In her recent book, Tina Campt (2017) asks us to listen to images, whether they are the delicate prints that we find in colonial archives or the ones that live in our family scrapbooks and photo albums. She argues that attention must be paid to quiet, quotidian photographs as way of recognizing their haptic frequencies, those that don’t register as audible but impact us through vibration nonetheless. I am also interested in listening to images as they are embedded in the twentieth-century practice of the family slide show. I strain to hear the click of the button that the narrator presses to advance to the next image. The sound that directly precedes that click, that of the projector advancing. The hum of the projector’s fan. The voice of the narrator that often, I wager, belongs to the patriarch of the family as he speaks of, about, and through images. The unruly interjections and interruptions of the audience, family, and friends who might ask about missing images or wonder out loud why the chronology of the carousel or of the narrator’s story does not match their memory of past events. The sizzle of food frying in the kitchen. I also strive to hear the quieter and more specific frequencies embedded in and between the images that comprise my family’s slide show(s), wavelengths that narrate our postcolonial relations and aspirations even as they point to broader twentieth-century unfoldings.

The photographs in this photo-essay engage with this sort of listening. They demand that attention be paid to the family slide show where the sounds of collective, ritualized looking are baked into the images themselves. They mark my family’s slide show as a constitutive practice, one that leaves sonic, haptic, and optic traces of subjects, nations, history, and biography. Moreover, the images in this essay, when taken as a slide show, push us to consider archiving as an active unfolding where projection, reenactment, performance, and juxtaposition are all generative of the postcolonial imagination.

The ten images in this photo-essay offer a rough approximation of the images my mother would have selected to depict one of our postings for a slide show event and the order in which she would have organized them. The Ethiopia series featured here would, more often than not, sit somewhere toward the end of the show. It was the last posting before we became Indian immigrants in the United States. Yet, sometimes, by whim or by accident, the chronology of our trajectory would be upended. Ethiopia would begin our journey. I have provided captions for each image that, in addition to engaging with the visual material, attempt to synthesize remembered voices and sounds of the family slide show. To recollect the voices and accompanying sounds (and scents) of the event, I recently used the images to elicit recollections from my brother, sister, and mother about the scenes depicted and the slide show performances in which the images were originally embedded. Quite a bit came out of these encounters, more than I could include in this essay. What I found curious in this process of elicitation, beyond the unexpected stories that were recounted, was that the photos we used to remember together were now digital artifacts. They were no longer tethered to the materiality of the slide or the projector or the socio-technological practice of the slide show. Rather, the photos were now able to circulate through digital platforms and produced a different sort of sociability as a result.

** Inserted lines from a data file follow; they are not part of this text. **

Lemma recursion_rule_witness :
  ∃ o,
    parse_paging_structure dump_cycle 0 0 = Ok o ∧
    (∃ lbl, node (node_id_of 0x1000) lbl ∈ graph o ∧ label_addr lbl = 0x1000) ∧
    edge (node_id_of 0) (node_id_of 0x1000) (edge_label 0) ∈ graph o ∧
    (∀ h, edge (node_id_of 0) h (edge_label 1) ∉ graph o).
Proof.
  destruct (recursion_rule dump_cycle 0) as (_ & _ & Hrun).
  destruct (Hrun 0) as (o & Hparse & Hall).
  exists o. split; [exact Hparse|].
  assert (Hb : in_bounds dump_cycle 0 0) by compute_done.
  destruct (Hall 0 PML4 (rtc_refl _ _) Hb) as (_ & Hslots & _).
  assert (Hc : get_next_table_addr (entry_at dump_cycle 0 0 0) = 0x1000)
    by (vm_compute; reflexivity).
  destruct (Hslots 0) as [Hdesc _]; [lia|]. cbv zeta in Hdesc.
  rewrite Hc in Hdesc.
  destruct Hdesc as [Hin _];
    [vm_compute; reflexivity|done|vm_compute; reflexivity|].
  destruct Hin as [Hnode Hedge]; [compute_done|].
  split; [exact Hnode|]. split; [exact Hedge|].
  intros h Hh. destruct (Hslots 1) as [_ Hno]; [lia|].
  destruct (Hno h Hh) as [Hp _]. vm_compute in Hp. discriminate.
Defined.

Lemma table_rows_little_endian_witness :
  ∃ o lbl,
    parse_paging_structure dump_shared 0 0 = Ok o ∧
    node (node_id_of 0x1000) lbl ∈ graph o ∧
    label_rows lbl = [(0, 0x100000, "P")].
Proof.
  destruct (table_rows_little_endian dump_shared 0)
    as (_ & _ & _ & _ & Hrun).
  destruct (Hrun 0) as (o & Hparse & _ & Hreached & _).
  destruct (Hreached 0x1000 PDPT) as (lbl & Hin & _ & Hrows).
  - apply rtc_once. split; [compute_done|]. exists 0.
    split; [lia|]. split; [vm_compute; reflexivity|].
    split; [reflexivity|vm_compute; reflexivity].
  - compute_done.
  - exists o, lbl. split; [exact Hparse|]. split; [exact Hin|].
    rewrite Hrows. vm_compute. reflexivity.
Defined.
Fixpoint ipeak_scan (correlations : list inum) (lags : list Z)
    (bestLag : Z) (maxCorrelation : inum) : Z * inum :=
  match lags with
  | [] => (bestLag, maxCorrelation)
  | lag :: rest =>
      if iis_peak correlations lag then
        let '(bestLag', maxCorrelation') :=
          if ilt maxCorrelation (iread correlations lag)
          then (lag, iread correlations lag)
          else (bestLag, maxCorrelation) in
        if ilt_exit (iread correlations 0) (iread correlations lag)
        then (bestLag', maxCorrelation')
        else ipeak_scan correlations rest bestLag' maxCorrelation'
      else ipeak_scan correlations rest bestLag maxCorrelation
  end.

Definition ihead (l : list inum) : inum :=
  match l with
  | x :: _ => x
  | [] => INaN
  end.

(** The sum of the first [n] products of two lists read in step, a
    list that ends early reading [NaN]. *)
Fixpoint idot (n : nat) (xs ys : list inum) (acc : inum) : inum :=
  match n with
  | O => acc
  | S n' => idot n' (tail xs) (tail ys) (iadd acc (imul (ihead xs) (ihead ys)))
  end.

Definition icorrelations_fast (buffer : list inum) (minLag maxLag : Z)
  : list inum :=
  fold_left (fun cs lag =>
               iwrite cs lag
                 (idot (Z.to_nat windowSize) buffer
                       (drop (Z.to_nat lag) buffer) (IFin 0)))
            (lag_range minLag maxLag)
            (replicate (Z.to_nat (maxLag + 1)) (IFin 0)).

End IntSamples.

Import IntSamples.

(** [maxCorrelation < 0.01] on an integer-valued maximum. *)
Definition ibelow_floor (m : inum) : bool :=
  match m with
  | IFin z => (z <=? 0)%Z
  | INInf => true
  | IPInf | INaN => false
  end.

(** The gate on an integer-valued sum of squares over [n] samples. *)
Definition igate_closed (s : inum) (n : nat) : bool :=
  match s with
  | IFin z => (0 <? n)%nat && (0 <=? z)%Z && (1000000 * z <? 25 * Z.of_nat n)%Z
  | _ => false
  end.

Definition is_ifin (a : inum) : bool :=
  match a with IFin _ => true | _ => false end.

(* ================================================================== *)
(** ** Frames used to run the program *)
(* ================================================================== *)

(** A frame of [FFT_SIZE] samples, zero except at the listed
    positions. *)
Definition impulses (entries : list (nat * inum)) : list inum :=
  fold_left (fun frame e => <[e.1 := e.2]> frame) entries
            (replicate FFT_SIZE (IFin 0)).

(** Two unit clicks 100 samples apart. *)
Definition click_frame : list number :=
  embed <$> impulses [(0, IFin 1); (100, IFin 1)]%nat.

(** Two unit clicks 200 samples apart. *)
Definition low_click_frame : list number :=
  embed <$> impulses [(0, IFin 1); (200, IFin 1)]%nat.

(** A single unit click. *)
Definition single_click_frame : list number :=
  embed <$> impulses [(0, IFin 1)]%nat.

(** Two unit clicks and a louder one: the correlation is 1 at lag 100
    and 5 at lags 300 and 400. *)
Definition two_peak_frame : list number :=
  embed <$> impulses [(0, IFin 1); (100, IFin 1); (400, IFin 5)]%nat.

(** A click between two opposite ones: the correlation is 0 at lag 100
    and -1 at lags 99 and 101. *)
Definition weak_peak_frame : list number :=
  embed <$> impulses [(0, IFin 1); (99, IFin (-1)); (101, IFin (-1))]%nat.


(** The first 2149 samples of the two-click frame: long enough for the
    lags up to 101, too short for the lags from 102 to 678. *)
Definition short_click_frame : list number :=
  embed <$> take 2149 (impulses [(0, IFin 1); (100, IFin 1)]%nat).

(** The silent frame. *)
Definition silent_frame : list number := replicate FFT_SIZE (Fin 0).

About a decade ago my brother and his wife began the painstaking process of digitizing the family slide collection. They used Google Plus to curate and circulate the images to the rest of the family. When I looked at them online for the first time I was struck by the way in which the images eerily yet comfortingly conjured my late father’s voice, the sound of the projector, the chatter of the rest of my family as we consumed the visual record of our shared trajectory across continents. Yet this conjuring that Google enabled felt like a trick. As I sat alone in front of my laptop listening to the frequencies of faded memories, I felt the loss that comes when practices of collective recollection requiring physical presence disappear and are replaced by technologies of capture, curation, archiving, and sharing that exist in virtual space-time. I began to remember all of the gatherings of friends and family around the large carousel projector that sat, imposingly, in the center of the room. I recalled the exchange that collectively witnessing the family slide show enabled and compared it to the stark, singular nostalgic intimacy of its digital resurrection.

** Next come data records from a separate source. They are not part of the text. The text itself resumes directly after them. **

(** Modelled from the spec: what a statement does.  USE fails with
    "database does not exist" on a missing namespace.  A creation does
    nothing when its object is there; schema statements do not take part
    in a transaction, an open one is committed first.  BEGIN opens a
    transaction on the data the session sees, COMMIT makes its working
    copy the committed data.  The read of a variable fails with "table
    does not exist" on a missing table, yields the row of the key if there
    is one, and opens a transaction if none is open.  An INSERT takes
    effect as a whole or not at all. *)
Definition exec (stmt : Stmt) (st : State) : (list Recordset * option error) * State :=
  match stmt with
  | SUse db =>
      if bool_decide (db ∈ schemas (cur st)) then ok st
      else fail errDatabaseNotExists st
  | SCreateDatabase db =>
      let d := committed (commit st) in
      ok (mkState (mkDatabase ({[db]} ∪ schemas d) (tables d)) None)
  | SCreateTable tbl k =>
      let d := committed (commit st) in
      if bool_decide (schema_of tbl ∈ schemas d) then
        match tables d !! tbl with
        | Some _ => ok (commit st)
        | None =>
            ok (mkState (mkDatabase (schemas d) (<[tbl := mkTable k ∅]> (tables d))) None)
        end
      else fail errDatabaseNotExists (commit st)
  | SBegin =>
      let d := committed (commit st) in
      ok (mkState d (Some d))
  | SCommit => ok (commit st)
  | SSelectValue tbl key =>
      match tables (cur st) !! tbl with
      | None => fail errTableNotExists st
      | Some t =>
          let found : Recordset :=
            match rows t !! [key] with
            | Some cols => [FetchRow (mkRow [datum (mjoin (head cols))])]
            | None => []
            end in
          (([found], None), open_txn st)
      end
  | SInsert tbl rs upd =>
      let d := cur st in
      match tables d !! tbl with
      | None => fail errTableNotExists st
      | Some t =>
          if (key_cols t =? 0)%nat then fail errNoKey st
          else
            match insert_rows (key_cols t) upd (rows t) rs with
            | inl e => fail e st
            | inr m =>
                ok (write (mkDatabase (schemas d)
                             (<[tbl := mkTable (key_cols t) m]> (tables d))) st)
            end
      end
  end.
(** * sqlalchemy_celery_beat: a database-backed Celery beat scheduler

    A shallow embedding of the scheduling core of the package
    ([utils.py], [models/celery_tasks_schedule.py],
    [models/celery_tasks_schedule_meta.py], [db.py] and [scheduler.py]) and
    the properties of it that the specification states.

    Conventions.
    - A Python [str] is a [string], one [ascii] per character: the texts of
      the model are the texts over the first 256 code points. A
      timezone-aware [datetime] is the number of microseconds since the
      epoch, in [Z] (the resolution of [datetime]).
    - A Python value that travels through [json.loads], [str()] and the
      f-strings of the package is a [PyVal].
    - Code that can raise returns a [Result]; [Raise e] is the exception
      leaving the function.
    - The libraries the package calls ([json.loads], celery's [crontab]) are
      parameters of the development: every theorem holds whatever they
      return. *)

From Stdlib Require Import ZArith QArith String Ascii List Lia DecimalString.
From stdpp Require Import base option list gmap strings.
Import ListNotations.

Set Warnings "-register-all".
Local Open Scope Z_scope.
Local Open Scope string_scope.

(** ** Python exceptions and results *)

Module Py.

Inductive ExcType :=
| RuntimeError
| TypeError
| AttributeError
| ValueError
| JSONDecodeError      (* json.JSONDecodeError, a ValueError *)
| ParseException       (* celery.schedules.ParseException *)
| IntegrityError       (* sqlalchemy.exc.IntegrityError, a DatabaseError *)
| OperationalError     (* sqlalchemy.exc.OperationalError, a DatabaseError *)
| DatabaseError        (* sqlalchemy.exc.DatabaseError *)
| StaleDataError       (* sqlalchemy.orm.exc.StaleDataError *)
| OtherException.      (* any other subclass of Exception *)

Record Exc := mkExc { exc_type : ExcType; exc_msg : string }.

(** [isinstance(e, sqlalchemy.exc.DatabaseError)]. *)
Definition is_DatabaseError (e : Exc) : bool :=
  match exc_type e with
  | IntegrityError | OperationalError | DatabaseError => true
  | _ => false
  end.
Lemma report_agrees_with_booking_witness :
  ∃ body store' report dt,
    book_ticket sample_digest (env_at (at_time 2025 3 1 12 0 0) "id5")
      (payload "Eve" "Pune" "Delhi" "fp-A") (take 4 scenario_store)
    = (Ok200 body, store')
    ∧ get_analytics sample_digest store' = Ok200 report
    ∧ total_bookings (summary report) = S (length (take 4 scenario_store))
    ∧ dt ∈ fingerprint_details report
    ∧ full_fingerprint dt = "fp-A"
    ∧ booking_count dt = book_count body
    ∧ is_suspicious dt = book_suspicious body
    ∧ (book_suspicious body = true
       ↔ 3 ≤ length (group (take 4 scenario_store) "fp-A")).
Proof.
  apply (report_agrees_with_booking sample_digest
           (env_at (at_time 2025 3 1 12 0 0) "id5")
           (payload "Eve" "Pune" "Delhi" "fp-A") (take 4 scenario_store)
           "Eve" "Pune" "Delhi" "fp-A");
    reflexivity.
Defined.

Lemma report_independent_of_order_witness :
  scenario_store ≡ₚ reverse scenario_store
  ∧ ∃ r1 r2,
      get_analytics sample_digest scenario_store = Ok200 r1
      ∧ get_analytics sample_digest (reverse scenario_store) = Ok200 r2
      ∧ summary r1 = summary r2
      ∧ timeline r1 = timeline r2
      ∧ full_fingerprint <$> fingerprint_details r1
        ≡ₚ full_fingerprint <$> fingerprint_details r2
      ∧ ∀ d1 d2, d1 ∈ fingerprint_details r1 → d2 ∈ fingerprint_details r2 →
          full_fingerprint d1 = full_fingerprint d2 → same_detail d1 d2.
Proof.
  assert (scenario_store ≡ₚ reverse scenario_store) as Hperm
    by (symmetry; apply reverse_Permutation).
  split; [exact Hperm|].
  exact (report_independent_of_order sample_digest _ _ Hperm).
Defined.

Lemma stored_timestamps_valid_witness :
  Forall clock_valid sample_requests
  ∧ Forall (λ b, valid_datetime (timestamp b)) (run sample_digest sample_requests []).
Proof.
  assert (Forall clock_valid sample_requests) as Hclock.
  { repeat constructor; simpl; lia. }
  split; [exact Hclock|].
  exact (stored_timestamps_valid sample_digest sample_requests Hclock).
Defined.

Lemma hour_key_is_faithful_witness :
  (strftime_hour (at_time 2025 3 1 23 59 59) = strftime_hour (at_time 2025 3 2 0 0 0)
   ↔ hour_of (at_time 2025 3 1 23 59 59) = hour_of (at_time 2025 3 2 0 0 0))
  ∧ (String.ltb (strftime_hour (at_time 2025 3 1 23 59 59))
                (strftime_hour (at_time 2025 3 2 0 0 0)) = true
     ↔ hour_lt (hour_of (at_time 2025 3 1 23 59 59))
               (hour_of (at_time 2025 3 2 0 0 0))).
Proof.
  apply hour_key_is_faithful; unfold valid_datetime; simpl; lia.
Defined.

Lemma history_strings_descending_witness :
  Forall (λ b, valid_datetime (timestamp b)) scenario_store
  ∧ ∃ body, get_analytics sample_digest scenario_store = Ok200 body ∧
      Forall (λ d,
          StronglySorted
            (λ e1 e2, String.ltb (entry_timestamp e1) (entry_timestamp e2) = false)
            (bookings d)
          ∧ Forall (λ e, String.ltb (last_booking d) (entry_timestamp e) = false)
              (bookings d))
        (fingerprint_details body).
Proof.
  assert (Forall (λ b, valid_datetime (timestamp b)) scenario_store) as Hvalid.
  { repeat constructor; simpl; lia. }
  split; [exact Hvalid|].
  exact (history_strings_descending sample_digest scenario_store Hvalid).
Defined.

I sought out conversations with my mother, sister, and brother that I hoped would help me amplify the memories that the digital seemed to incompletely elicit, that would help me hear with greater fidelity the voices that murmured and the mechanical movements of the projector that felt distant and muffled when I sat in front of my computer screen. Yet even our collective act of looking and remembering was only possible through the pixellated screen of my laptop or tablet. One of my hopes for this essay is to straddle the distance between the lonely act of reading, listening, and otherwise taking in a digitized family archive and the social life of the slide show that it attempts to represent. In doing so, I offer a way to reflect on the digital present even as it opens up new vistas onto an analog past. An engagement with the family slide show, I believe, points to how twentieth-century visual technologies allow us to see, hear, and methodologically engage with how history ruptures our intimate performances of biography and how our biographies, in turn, become historical when they are digitally rendered as archives.

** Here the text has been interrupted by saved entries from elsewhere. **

(** X12: when the 36 calls of [forward] return, the block returns six
    predictions, and the prediction for utterance [j] is the smallest index
    of a model whose score on [j] is a maximum in numpy's order: the first
    of the best-scoring models, and a model whose score is NaN before any
    model with a number. *)
Theorem likelihood_computation_predicts (hmms : list MyHMM)
    (utterances : list (list (list float))) (score : nat -> nat -> float) :
  (forall i j, i < 6 -> j < 6 ->
     exists hmm likelihoods,
       hmms !! i = Some hmm /\ utterances !! j = Some likelihoods /\
       call_forward logsumexp hmm likelihoods = Ok (score i j)) ->
  exists pred,
    likelihood_computation logsumexp hmms utterances = Ok pred /\
    length pred = 6 /\
    forall j, j < 6 ->
      exists i, pred !! j = Some i /\
        is_first_argmax i (map (fun i => score i j) (seq 0 6)).
Proof.
  intros Hscore. unfold likelihood_computation.
  destruct (for_each_r_range
    (fun i (matrix : list (list float)) =>
       shape2 6 6 matrix /\
       forall i' j, i' < i -> j < 6 -> lookup2 matrix i' j = Some (score i' j))
    0 6
    (fun i matrix =>
       for_each_r (range 0 6) (fun j matrix =>
         rbind (Np.get hmms i) (fun hmm =>
         rbind (Np.get utterances j) (fun likelihoods =>
         rbind (call_forward logsumexp hmm likelihoods) (fun score =>
         Np.set2 matrix i j score))))
       matrix)
    (Np.zeros2 6 6)) as (matrix & Hrun & Hs & Hall).
  - lia.
  - split; [apply shape2_replicate | intros; lia].
  - intros i matrix0 Hi (Hs0 & Hdone).
    destruct (for_each_r_range
      (fun j (matrix : list (list float)) =>
         shape2 6 6 matrix /\
         (forall i' j', i' < i -> j' < 6 -> lookup2 matrix i' j' = Some (score i' j')) /\
         (forall j', j' < j -> lookup2 matrix i j' = Some (score i j')))
      0 6
      (fun j matrix =>
         rbind (Np.get hmms i) (fun hmm =>
         rbind (Np.get utterances j) (fun likelihoods =>
         rbind (call_forward logsumexp hmm likelihoods) (fun score =>
         Np.set2 matrix i j score))))
      matrix0) as (matrix1 & Hrun1 & Hs1 & Hprev1 & Hcur1).
    + lia.
    + split; [exact Hs0 |]. split; [exact Hdone | intros; lia].
    + intros j mx Hj (Hsm & Hprev & Hcur).
      destruct (Hscore i j ltac:(lia) ltac:(lia)) as (hmm & E & Hh & HE & Hf).
      rewrite (get_ok _ _ _ Hh). cbn [rbind].
      rewrite (get_ok _ _ _ HE). cbn [rbind]. rewrite Hf. cbn [rbind].
      destruct (shape2_lookup 6 6 mx i Hsm) as (row & Hrow & Hrl); [lia |].
      rewrite (set2_ok mx i j _ row Hrow) by lia.
      eexists. split; [reflexivity |].
      split; [apply shape2_insert; [exact Hsm | rewrite length_insert; exact Hrl] |].
      split.
      * intros i' j' Hi' Hj'. rewrite (lookup2_set2 mx i j _ row) by (assumption || lia).
        rewrite decide_False by lia. apply Hprev; assumption.
      * intros j' Hj'. rewrite (lookup2_set2 mx i j _ row) by (assumption || lia).
        destruct (decide (i = i /\ j = j')) as [[_ <-] | Hne]; [reflexivity |].
        apply Hcur. lia.
    + exists matrix1. split; [exact Hrun1 |]. split; [exact Hs1 |].
      intros i' j Hi' Hj. destruct (decide (i' = i)) as [-> | Hne].
      * apply Hcur1, Hj.
      * apply Hprev1; lia.
  - rewrite Hrun. cbn [rbind]. cbn zeta.
    rewrite (transpose_transpose 6 6 matrix Hs).
    assert (Hcol : forall j, j < 6 ->
              Np.col matrix j = Ok (map (fun i => score i j) (seq 0 6))).
    { intros j Hj. rewrite col_ok.
      - f_equal. destruct Hs as [Hlen Hrows].
        apply list_tabulate; [rewrite length_map; exact Hlen |].
        intros i Hi. change (map ?f matrix) with (f <$> matrix).
        rewrite list_lookup_fmap.
        specialize (Hall i j Hi Hj). apply lookup2_Some in Hall as (row & Hrow & Hx).
        rewrite Hrow. cbn. f_equal. apply list_lookup_total_correct. exact Hx.
      - destruct Hs as [_ Hrows]. eapply Forall_impl; [exact Hrows |].
        cbn. intros row ->. exact Hj. }
    destruct (argmax_axis0_from_ok matrix (seq 0 6)) as (pred & Hpred & Hlen & Hp).
    { intros j Hj. apply elem_of_seq in Hj.
      exists (map (fun i => score i j) (seq 0 6)). split; [apply Hcol; lia |].
      discriminate. }
    exists pred. split; [exact Hpred |]. split; [exact Hlen |].
    intros j Hj. destruct (Hp j j (lookup_seq_lt 0 6 j Hj)) as (column & i & Hc & Hi & Hfirst).
    rewrite (Hcol j Hj) in Hc. injection Hc as <-.
    exists i. split; [exact Hi | exact Hfirst].
Qed.
(** * horizon pr-review: the review queries and the recording canvas

    A shallow embedding of [src/pr-review/pr-review.cpp] (the SQL views that
    [main] creates over the pool database and the queries it runs on them)
    and of [src/pr-review/canvas_cairo2.cpp] (the recording canvas).

    Tables are lists of records, one field per column the queries read.
    A query is the list comprehension it denotes: a join is a nested
    [flat_map], [WHERE] a [filter], [UNION] a concatenation that keeps the
    first copy of every row, and [WITH RECURSIVE] the queue algorithm of
    SQLite, run on fuel because it need not terminate. *)

From Stdlib Require Import List String Ascii ZArith Lia Bool Arith PeanoNat.
From Stdlib Require Import Sorted Permutation QArith OrderedTypeEx.
From Stdlib Require Decimal DecimalString DecimalZ DecimalPos.
Import ListNotations.

Local Close Scope Q_scope.
Local Open Scope string_scope.
Local Open Scope list_scope.

(** ** SQL building blocks *)

Module Sql.

(** Three-valued logic: [None] is SQL's NULL. *)
Definition sql_eq (a b : option string) : option bool :=
  match a, b with
  | Some x, Some y => Some (String.eqb x y)
  | _, _ => None
  end.

Definition sql_or (a b : option bool) : option bool :=
  match a, b with
  | Some true, _ | _, Some true => Some true
  | Some false, Some false => Some false
  | _, _ => None
  end.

The slide show as an event in collective remembering isn’t mine alone to think through or recollect. From the 1950s through the 1980s, slide shows were a modern family spectacle. In the 1950s Kodak marketed thirty-five-millimeter slides with the slogan “for sparkling pictures as big as life.” Slides were a way to display large, high-quality thirty-five-millimeter images for a viewing audience. Slide shows mobilized what Walter Benjamin (2007, 239) called the “unconscious optics” of the singular image, its capacity to capture and expose what otherwise could not be seen, by offering groups an opportunity to see together. Indeed, echoing Benjamin, Ariella Azoulay (2008, 14) argues that photographs “reorganize what is accessible to the gaze.” Images, when scrutinized and particularly by a group, allow us to see not only what the photographer intended to capture but to apprehend something of the texture of life lived as it is embedded in larger narratives of change. Yet, like film, slideshows also generated juxtapositions between images. These adjacencies told stories by generating unanticipated connections between and across each image. As Tina Weidner argues, slides offered “a hybrid medium that belongs on a continuum between still photography and motion-picture film and combines qualities of both technologies.”

The slide show restaged in this photo-essay includes images that capture the pomp and circumstance of then–Indian President V. V. Giri’s 1972 visit to meet H. I. M. Haile Selassie, which are followed by portraits of my family in Ethiopia, interspersed with street photographs my father took while on his ambles through Addis Ababa. Certainly, these images can be engaged with and read individually. Each image opens up a way of seeing the postcolonial anew, as a set of relations within and between families and across nations striving to create new frameworks of engagement while also maintaining old ones. Yet these images should also be experienced as a series, as photographs that speak to one another. Seen in juxtaposition, they create layers of interspersed meaning that link fatherhood to nationhood, desire to the sartorial specificities of 1970s modernity, or caste and class privilege to mobility. The series of images that I have shared should also, of course, be engaged with as a sensorial spectacle that moves beyond the single frame or even the juxtaposition of multiple images. Put simply, slide shows were more than just a visual assembly and my attempt at reproducing their effects necessitate a close engagement with other sensoria.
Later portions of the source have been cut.